Krankmeldung als Streikmittel? Der Fall TUIfly aus arbeitsrechtlicher Sicht

Die massenhaften kurzfristigen Krankmeldungen des Kabinen- und Cockpitpersonals bei der TUIfly haben das Unternehmen operativ und wirtschaftlich vor enorme Probleme gestellt und damit einem schon vergessen geglaubten Druckmittel zu neuer Aktualität verholfen. Die rechtliche Bewertung sowohl auf individual-, als auch auf kollektivrechtlicher Ebene ist dabei weniger problematisch als die Beweislage.

Unterstellt man den Mitarbeitern der TUIfly bei den Krankmeldungen eine koordinierte Aktion, ist von einem unzulässigen Arbeitskampfmittel auszugehen. Im Streikrecht gilt der Grundsatz der Arbeitskampfparität, wonach ein Verhandlungsgleichgewicht zwischen den Arbeitgebern bzw. Arbeitgeberverbänden und Gewerkschaften gewahrt sein muss. Der Bundesgerichtshof entschied bereits in den 70ern, dass abgesprochene massenweise Krankmeldungen („go sick“) im Rahmen einer tariflichen Auseinandersetzung den Arbeitgeber unverhältnismäßig benachteiligen und daher sittenwidrig sind (BGH, Urt. v. 31. Januar 1978 – VI ZR 32/77). Diese Grundsätze gelten bis heute.
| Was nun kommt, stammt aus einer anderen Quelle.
(** The loop inside child [i] runs as the loop of that child does on its own,
    the paths being those of the child with [i] in front. *)
Lemma loop_lifted (removes : Node -> bool) (i : nat) (L : list (path * Node))
    (R : list path) :
  exists X : list path,
    List.fold_left (each_step removes) L (strip_index i R) = strip_index i R ++ X /\
    List.fold_left (each_step removes)
      (List.map (fun pn => (i :: fst pn, snd pn)) L) R =
    R ++ List.map (fun q => i :: q) X.
Proof.
  revert R. induction L as [|s L IH]; intros R.
  - exists []. cbn. now rewrite !app_nil_r.
  - cbn [List.map List.fold_left].
    change (each_step removes R (i :: fst s, snd s)) with
      (if removes (detach (strip_path (fst s) (strip_index i R)) (snd s))
       then R ++ [i :: fst s] else R).
    change (each_step removes (strip_index i R) s) with
      (if removes (detach (strip_path (fst s) (strip_index i R)) (snd s))
       then strip_index i R ++ [fst s] else strip_index i R).
    destruct (removes (detach (strip_path (fst s) (strip_index i R)) (snd s))).
    + destruct (IH (R ++ [i :: fst s])) as (X & Hrel & Habs).
      rewrite strip_index_app in Hrel. cbn [strip_index List.flat_map] in Hrel.
      rewrite Nat.eqb_refl in Hrel. cbn [app] in Hrel.
      exists (fst s :: X). split.
      * rewrite Hrel. now rewrite <- app_assoc.
      * rewrite Habs. cbn [List.map]. now rewrite <- app_assoc.
    + apply IH.
Qed.

(** The loop over the children from child [i] on detaches the marked paths. *)
Lemma loop_marks_from (removes : Node -> bool) (kids : list Node) :
  List.Forall
    (fun k => forall R0, List.Forall (fun q => q = []) R0 ->
                 List.fold_left (each_step removes) (elements_below k) R0 =
                 R0 ++ marks removes k) kids ->
  forall (i : nat) (R : list path),
    List.Forall (enters_before i) R ->
    List.fold_left (each_step removes) (snapshot_from i kids) R =
    R ++ marks_from removes i kids.
Proof.
  induction 1 as [|k r IHk _ IHr]; intros i R HR.
  - cbn. now rewrite app_nil_r.
  - unfold snapshot_from, marks_from. cbn [walk_children].
    fold (snapshot_from (S i) r). fold (marks_from removes (S i) r).
    rewrite !fold_left_app.
    set (here := if is_element k && removes k then [[i]] else []).
    assert (Hhere : List.fold_left (each_step removes)
                      (if is_element k then [([i], k)] else []) R = R ++ here).
    { subst here. destruct (is_element k); cbn [andb List.fold_left].
      - unfold each_step. cbn [fst snd strip_path List.fold_left].
        rewrite (strip_index_before i R HR), detach_nothing.
        destruct (removes k); [reflexivity|now rewrite app_nil_r].
      - now rewrite app_nil_r. }
    rewrite Hhere.
    destruct (loop_lifted removes i (elements_below k) (R ++ here)) as (X & Hrel & Habs).
    rewrite Habs.
    assert (Hroots : List.Forall (fun q => q = []) (strip_index i (R ++ here))).
    { rewrite strip_index_app, (strip_index_before i R HR). subst here.
      destruct (is_element k && removes k); cbn; [rewrite Nat.eqb_refl|]; repeat constructor. }
    rewrite (IHk _ Hroots) in Hrel. apply app_inv_head in Hrel. subst X.
    rewrite IHr.
    + now rewrite <- !app_assoc.
    + apply List.Forall_app. split; [apply List.Forall_app; split|].
      * apply enters_before_S, HR.
      * subst here. destruct (is_element k && removes k); repeat constructor.
      * apply lifted_enter_before.
Qed.
(** X18: a minion without roles is never kept, whatever the role asked
    for; with the empty role, every minion that has a role is kept. *)
Theorem saltMinionsByRole_empty_cases minions :
  (forall role value,
     value ∈ fst (vagrant_cloud.saltMinionsByRole minions role) ->
     vagrant_cloud.Roles value <> [])
  /\ (forall m, m ∈ minions -> vagrant_cloud.Roles m <> [] ->
        vagrant_cloud.sortRoles m ∈ fst (vagrant_cloud.saltMinionsByRole minions "")).
Proof.
  split.
  - intros role value Hin. apply kept_iff in Hin as (m & _ & -> & r & Hr & _).
    simpl. intros Hnil.
    rewrite <- (sortStrings_Permutation (vagrant_cloud.Roles m)), Hnil in Hr.
    inversion Hr.
  - intros m Hm Hroles. apply kept_iff. exists m. repeat split; try assumption.
    destruct (vagrant_cloud.Roles m) as [|r roles]; [contradiction|].
    exists r. split; [apply list_elem_of_here|apply string_le_empty].
Qed.

(** In a sorted slice, an earlier element is at most a later one. *)
Lemma sorted_lookup_le (a : list string) i j r s :
  Sorted string_le a -> a !! i = Some r -> a !! j = Some s -> i <= j ->
  string_le r s.
Proof.
  intros Hsorted. apply (Sorted_StronglySorted string_le) in Hsorted.
  revert i j. induction Hsorted as [|x a Hsorted IH Hall]; intros i j Hi Hj Hij.
  - inversion Hi.
  - destruct i as [|i], j as [|j]; simpl in *; try lia.
    + injection Hi as <-. injection Hj as <-. apply string_le_refl.
    + injection Hi as <-. rewrite Forall_forall in Hall.
      apply Hall. eapply list_elem_of_lookup_2, Hj.
    + eapply IH; eauto with lia.
Qed.

(** X19: on sorted roles, the position that sort.SearchStrings hands to
    saltMinionsByRole is at most the length, and the elements before it are
    exactly those below the role asked for: the loop of the search, run for
    len(a) rounds, has then reached its answer. *)
Theorem SearchStrings_lower_bound (a : list string) (x : string) :
  Sorted string_le a ->
  vagrant_cloud.SearchStrings a x <= length a
  /\ forall k r, a !! k = Some r ->
       (k < vagrant_cloud.SearchStrings a x <-> ~ string_le x r).
Proof.
  intros Hsorted. unfold vagrant_cloud.SearchStrings.
  set (f := fun i => String.leb x (default "" (a !! i))).
  destruct (Search_spec (length a) f) as (Hle & Hlow & Hhigh).
  split; [exact Hle|]. intros k r Hk.
  pose proof (lookup_lt_Some _ _ _ Hk) as Hklt.
  split.
  - intros Hlt Hxr.
    destruct (lookup_lt_is_Some_2 a (vagrant_cloud.Search (length a) f - 1))
      as [s Hs]; [lia|].
    specialize (Hlow ltac:(lia)).
    change (String.leb x (default "" (a !! (vagrant_cloud.Search (length a) f - 1))) = false) in Hlow.
    rewrite Hs in Hlow. simpl in Hlow.
    assert (Hrs : string_le r s).
    { eapply sorted_lookup_le; eauto. lia. }
    pose proof (string_le_trans _ _ _ Hxr Hrs) as Hxs.
    unfold string_le in Hxs. congruence.
  - intros Hnot.
    destruct (Nat.lt_ge_cases k (vagrant_cloud.Search (length a) f)) as [|Hge];
      [assumption|].
    exfalso. apply Hnot.
    destruct (lookup_lt_is_Some_2 a (vagrant_cloud.Search (length a) f))
      as [s Hs]; [lia|].
    specialize (Hhigh ltac:(lia)).
    change (String.leb x (default "" (a !! vagrant_cloud.Search (length a) f)) = true) in Hhigh.
    rewrite Hs in Hhigh. simpl in Hhigh.
    eapply string_le_trans; [exact Hhigh|].
    eapply sorted_lookup_le; eauto.
Qed.
(** * PodcastRepeater: a shallow embedding of [PodcastRepeater.py]

    The program turns a podcast RSS feed into a static web site.  This file
    embeds the pipeline of [make_site] and proves the properties stated for it.

    - Python values produced by the XML parser are the inductive [value].
    - Python exceptions are the type [exn]; a computation returns a [result].
    - Code that mutates an object or the outside world is written in the
      state-and-exception monad [M S]: the state survives a raised exception,
      as the side effects of a Python statement do.
    - The outside world is a file system, a tree of directories and files
      addressed by paths that are resolved name by name, and the list of
      the GET requests issued. *)

From Stdlib Require Import ZArith Ascii String.
From stdpp Require Import base option list gmap strings.

Open Scope string_scope.
Set Warnings "-register-all".

(** ** Exceptions and results *)

(** The last four are the subclasses of [OSError] that the operations on
    files raise; [OSError] itself stands for any other error of the
    operating system.  [RecursionError] is never raised below. *)
Inductive exn : Type :=
  | KeyError (key : string)
  | TypeError
  | AttributeError
  | ValueError
  | RequestException
  | ExpatError
  | UnidentifiedImageError
  | TemplateNotFound
  | UndefinedError
  | RecursionError
  | OSError
  | FileNotFoundError
  | NotADirectoryError
  | IsADirectoryError
  | FileExistsError.

Inductive result (A : Type) : Type :=
  | Ok (a : A)
  | Raise (e : exn).
Arguments Ok {A} a.
Arguments Raise {A} e.

Definition is_KeyError (e : exn) : bool :=
  match e with KeyError _ => true | _ => false end.

Definition result_bind {A B} (r : result A) (k : A -> result B) : result B :=
  match r with Ok a => k a | Raise e => Raise e end.

(** ** The state-and-exception monad *)

Definition M (S A : Type) : Type := S -> S * result A.

Definition ret {S A} (a : A) : M S A := fun s => (s, Ok a).

Definition bind {S A B} (m : M S A) (k : A -> M S B) : M S B :=
  fun s => match m s with
           | (s', Ok a) => k a s'
           | (s', Raise e) => (s', Raise e)
           end.

Definition raise {S A} (e : exn) : M S A := fun s => (s, Raise e).

Definition lift {S A} (r : result A) : M S A := fun s => (s, r).

Definition get_state {S} : M S S := fun s => (s, Ok s).

Definition put_state {S} (s' : S) : M S unit := fun _ => (s', Ok tt).

#[global] Instance M_ret {S} : MRet (M S) := fun A => @ret S A.
#[global] Instance M_bind {S} : MBind (M S) := fun A B k m => @bind S A B m k.

(** ** Python values of a parsed feed

    [xmltodict.parse] yields [None] for an empty element, a [str] for text
    and attribute values, a [dict] for an element with attributes or children
    and a [list] where a child tag is repeated.  A [dict] keeps insertion
    order, so it is an association list. *)

Inductive value : Type :=
  | VNone
  | VStr (s : string)
  | VDict (d : list (string * value))
  | VList (l : list value).

Fixpoint dict_get (d : list (string * value)) (k : string) : option value :=
  match d with
  | [] => None
  | (k', v) :: d' => if String.eqb k k' then Some v else dict_get d' k
  end.

(** [d[k] = v]: an existing key keeps its position, a new key goes last. *)
Fixpoint dict_set (d : list (string * value)) (k : string) (v : value)
  : list (string * value) :=
  match d with
  | [] => [(k, v)]
  | (k', v') :: d' =>
      if String.eqb k k' then (k', v) :: d' else (k', v') :: dict_set d' k v
  end.

(** [v[k]] for a string key [k]. *)
Definition getitem (v : value) (k : string) : result value :=
  match v with
  | VDict d => match dict_get d k with
               | Some x => Ok x
               | None => Raise (KeyError k)
               end
  | _ => Raise TypeError
  end.

(** [v[k] = x] for a string key [k]. *)
Definition setitem (v : value) (k : string) (x : value) : result value :=
  match v with
  | VDict d => Ok (VDict (dict_set d k x))
  | _ => Raise TypeError
  end.

(** [needle in hay] on strings: substring search. *)
Fixpoint str_contains (needle hay : string) : bool :=
  String.prefix needle hay
  || match hay with
     | EmptyString => false
     | String _ hay' => str_contains needle hay'
     end.

Definition is_str (k : string) (v : value) : bool :=
  match v with VStr s => String.eqb k s | _ => false end.

(** [k in v] for a string [k]: key membership on a dict, substring search on
    a str, element membership on a list; [None] is not iterable. *)
Definition contains (k : string) (v : value) : result bool :=
  match v with
  | VDict d => Ok (bool_decide (is_Some (dict_get d k)))
  | VStr s => Ok (str_contains k s)
  | VList l => Ok (existsb (is_str k) l)
  | VNone => Raise TypeError
  end.

(** The values a [for] loop draws from [v]: the elements of a list, the keys
    of a dict, the characters of a str. *)
Definition chars (s : string) : list value :=
  map (fun c => VStr (String c EmptyString)) (list_ascii_of_string s).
Abgestimmte Krankmeldungen stellen ein „verdecktes“ Arbeitskampfmittel dar, worauf der Arbeitgeber seinerseits nicht mit den Mitteln des Arbeitskampfes (z.B. Aussperrung, Lohnstopp) reagieren kann. Kann eine koordinierte Aktion also bewiesen werden, ist diese sittenwidrig und kann Schadenersatzansprüche auslösen (BGH, a.a.O.).

Im Verhältnis zum Arbeitnehmer ist die Rechtslage ebenfalls eindeutig. Täuscht ein Arbeitnehmer eine Arbeitsunfähigkeit nur vor, handelt es sich um sog. Entgeltfortzahlungsbetrug, der nicht nur eine Straftat (§ 263 StGB) darstellt, sondern auch den Arbeitgeber regelmäßig zur (fristlosen) Kündigung des Arbeitsverhältnisses berechtigt (vgl. LAG Rheinland-Pfalz, Urt. v. 8. Oktober 2013 – 6 Sa 188/13).

Trotz teilweise attestierter „Schlitzohrigkeit“ der Arbeitnehmer gilt daher: Wer eine Krankheit nur vortäuscht, riskiert seinen Arbeitsplatz und überdies ein Strafverfahren.

Obwohl die Rechtslage eindeutig ist, hat der Arbeitgeber praktisch allerdings kaum eine Möglichkeit, auf den verdeckten Protest angemessen zu reagieren. Der kurzfristige Charakter der Krankmeldungen verhindert es, dass der Arbeitgeber sämtlichen Krankmeldungen im Detail nachgehen kann. Das „Flashmob-Prinzip“ greift insoweit. Bevor sich der Rauch gelegt hat, ist der Schaden angerichtet.

Der Arbeitgeber kann zunächst die Entgeltfortzahlung verweigern, da der Arbeitnehmer grundsätzlich beweisbelastet ist, dass er tatsächlich krank war. Dies geht am sichersten über ein ärztliches Attest, das einen sehr hohen Beweiswert besitzt. Waren die Arbeitnehmer aber nicht beim Arzt, geraten sie in Beweisnot. Für die Zukunft kann der Arbeitgeber auch eine sofortige Attestpflicht bereits ab dem ersten Krankheitstag einführen (§ 5 Abs. 1 S. 3 EFZG), um die Hemmschwelle der Arbeitnehmer zur kurzfristigen Krankmeldung zu erhöhen.

Auf Grundlage der BGH-Rechtsprechung kann zudem eine Schadensersatzpflicht der Gewerkschaft bestehen, wenn ihr eine Mitwirkung an einer abgestimmten Krankmeldung nachgewiesen werden kann. Dies gelingt aber wohl nur dann, wenn in der Abstimmung zwischen Gewerkschaften und Arbeitnehmern ein Fehler passiert und diese öffentlich oder wenigstens für den Arbeitgeber zugänglich wird. Da sich im Fall TUIfly die Gewerkschaften offiziell nicht zu den Krankmeldungen bekannt, sondern eine Beteiligung abgestritten haben, dürfte dies allerdings schwierig werden.